Unlike other copy operations, VK_PIPELINE_STAGE_TRANSFER_BIT does not work for acceleration structure copies.

Use of VK_PIPELINE_STAGE_2_ACCELERATION_STRUCTURE_COPY_BIT_KHR/ VK_ACCESS_2_SHADER_BINDING_TABLE_READ_BIT_KHR requires VK_KHR_ray_tracing_maintenance1.

Use of VK_PIPELINE_STAGE_2_MICROMAP_BUILD_BIT_EXT/ VK_ACCESS_2_MICROMAP_WRITE_BIT_EXT/VK_ACCESS_2_MICROMAP_READ_BIT_EXT requires VK_EXT_opacity_micromap.

Ray Tracing Best Practices

Minimize the Number of Concurrently Active Ray Query Objects

Ray query objects may be expensive in terms of thread private storage, so for performance, it’s best to use as few as possible. In most cases it should be possible to use a single ray query object even if tracing multiple rays since a terminated ray that’s issuing a new ray can use the same object. Multiple ray queries in the same shader should only be needed when multiple traversals need to be active concurrently, and shaders should be designed to minimize the number of active traversals.
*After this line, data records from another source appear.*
(** X21.  A request for an address under which nothing is stored and
    for which no redirect is recorded leaves the [page] argument of the
    template [null] (loaders given as slugs, none of them the slug
    "page", and no notfound handler).  It is answered with the notfound
    type and status 404, unless a page stored under a leading part of
    the address refuses the view to the visitor: then the answer is the
    login page or the insufficient page with status 200. *)
Theorem serve_missing_address permissions types o w u param items :
  findBySlug (pages w) (requestSlug param) = None →
  redirects w !! requestSlug param = None →
  oLoad o = LoadSlug <$> items → "page" ∉ items → oNotfound o = None →
  serve permissions types o w u param
  = Rendered
      match (getPage (pages w) (requestSlug param)).1.2 with
      | Some best =>
          match permissions u "view-page" (Some (withUrl (oRoot o +:+ slug best) best)) with
          | Some _ =>
              mkSelection (if u is Some _ then "insufficient" else "loginRequired") 200 None
          | None => mkSelection "notfound" 404 None
          end
      | None => mkSelection "notfound" 404 None
      end.
Proof.
  intros Hnone Hred Hload _ Hnf. unfold serve.
  rewrite Hload, loadStep_slugs, Hnf.
  set (req0 := pageStep o (pages w) u param).
  assert (H0 : sPage req0 = None ∧ sSlug req0 = requestSlug param).
  { unfold req0, pageStep, getPage. fold (requestSlug param).
    rewrite Hnone. by destruct (foldl longer None _). }
  destruct H0 as [Hp Hs].
  destruct (loadSlugs_fields (pages w) items
              (relativesStep o (pages w) (permissionsStep permissions req0)))
    as (-> & -> & _).
  destruct (steps_fields permissions o (pages w) req0) as [-> ->].
  rewrite Hp, Hs, Hred, main_loadSlugs. f_equal.
  unfold req0, pageStep, getPage. fold (requestSlug param). rewrite Hnone.
  destruct (foldl longer None _) as [best|]; simpl; [|done].
  unfold relativesStep, permissionsStep, checkEdit, checkView. simpl.
  destruct (permissions u "view-page" _); [|done]. by destruct u.
Qed.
Minimize the Size of Ray Payloads, Hit Attributes and Callable Data

The ray tracing shader stages can communicate parameters and results using ray payload structures between all traversal stages, hit attribute structures from the traversal control shaders, and callable data structures for callable shaders.

All three of these structures consume driver-managed memory, the total quantity of which may scale based on the size of the structures themselves, the number of concurrently active rays, and additional factors such as levels of recursion.

Shaders should aim to keep the size of these structures low.

Prefer Device-Local Memory

While acceleration structures can be built on any Vulkan memory heap, tracing rays on accelerations structures located in device-local memory should be expected to deliver the best performance, and should be preferred. The use of host-local memory (i.e. GPU accessible system memory) may be necessary in situations where applications are limited by the quantity of available device-local memory, but this is unlikely to deliver equivalent performance to tracing rays on device-local memory.